Definition with_q (f : FifoInner) (x : Q) : FifoInner :=
  {| q := x; size := size f; put_taps := put_taps f; get_taps := get_taps f |}.
Definition upd (w : World) (x : Q) (ws : list Waker) : World :=
  {| fifo := with_q (fifo w) x; shared := shared w; woken := woken w ++ ws |}.
Definition tap (taps : list nat) (x : T) (w : World) : World :=
  {| fifo := fifo w; shared := deliver_all write taps x (shared w); woken := woken w |}.

(** The body of [put_tapped] once there is space; the answer of [try_put] is
    discarded. *)
Definition poll_put_tapped (x : T) (cx : Waker) (w : World) : World * Poll unit :=
  match q_poll_space (q (fifo w)) cx with
  | (q1, ws, Pending) => (upd w q1 ws, Pending)
  | (q1, ws, Ready _) =>
      let w1 := tap (put_taps (fifo w)) x (upd w q1 ws) in
      let '(q2, ws2, _) := q_try_put (q (fifo w1)) x in
      (upd w1 q2 ws2, Ready tt)
  end.

Definition try_put_tapped (x : T) (w : World) : World * Result unit T :=
  if negb (q_space (q (fifo w))) then (w, Err x)
  else
    let w1 := tap (put_taps (fifo w)) x w in
    let '(q2, ws, r) := q_try_put (q (fifo w1)) x in (upd w1 q2 ws, r).

Definition tap_get (o : option T) (w : World) : World * option T :=
  (match o with Some v => tap (get_taps (fifo w)) v w | None => w end, o).

Definition can_put (f : FifoInner) : bool := negb (is_full f).
Definition can_get (f : FifoInner) : bool := negb (q_is_empty (q f)).
Definition can_peek (f : FifoInner) : bool := negb (q_is_empty (q f)).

++++++++

What the exercise asks ▸ In full and without change, transcribe the data above.

Exercise output ▸
Definition with_q (f : FifoInner) (x : Q) : FifoInner :=
  {| q := x; size := size f; put_taps := put_taps f; get_taps := get_taps f |}.
Definition upd (w : World) (x : Q) (ws : list Waker) : World :=
  {| fifo := with_q (fifo w) x; shared := shared w; woken := woken w ++ ws |}.
Definition tap (taps : list nat) (x : T) (w : World) : World :=
  {| fifo := fifo w; shared := deliver_all write taps x (shared w); woken := woken w |}.

(** The body of [put_tapped] once there is space; the answer of [try_put] is
    discarded. *)
Definition poll_put_tapped (x : T) (cx : Waker) (w : World) : World * Poll unit :=
  match q_poll_space (q (fifo w)) cx with
  | (q1, ws, Pending) => (upd w q1 ws, Pending)
  | (q1, ws, Ready _) =>
      let w1 := tap (put_taps (fifo w)) x (upd w q1 ws) in
      let '(q2, ws2, _) := q_try_put (q (fifo w1)) x in
      (upd w1 q2 ws2, Ready tt)
  end.

Definition try_put_tapped (x : T) (w : World) : World * Result unit T :=
  if negb (q_space (q (fifo w))) then (w, Err x)
  else
    let w1 := tap (put_taps (fifo w)) x w in
    let '(q2, ws, r) := q_try_put (q (fifo w1)) x in (upd w1 q2 ws, r).

Definition tap_get (o : option T) (w : World) : World * option T :=
  (match o with Some v => tap (get_taps (fifo w)) v w | None => w end, o).

Definition can_put (f : FifoInner) : bool := negb (is_full f).
Definition can_get (f : FifoInner) : bool := negb (q_is_empty (q f)).
Definition can_peek (f : FifoInner) : bool := negb (q_is_empty (q f)).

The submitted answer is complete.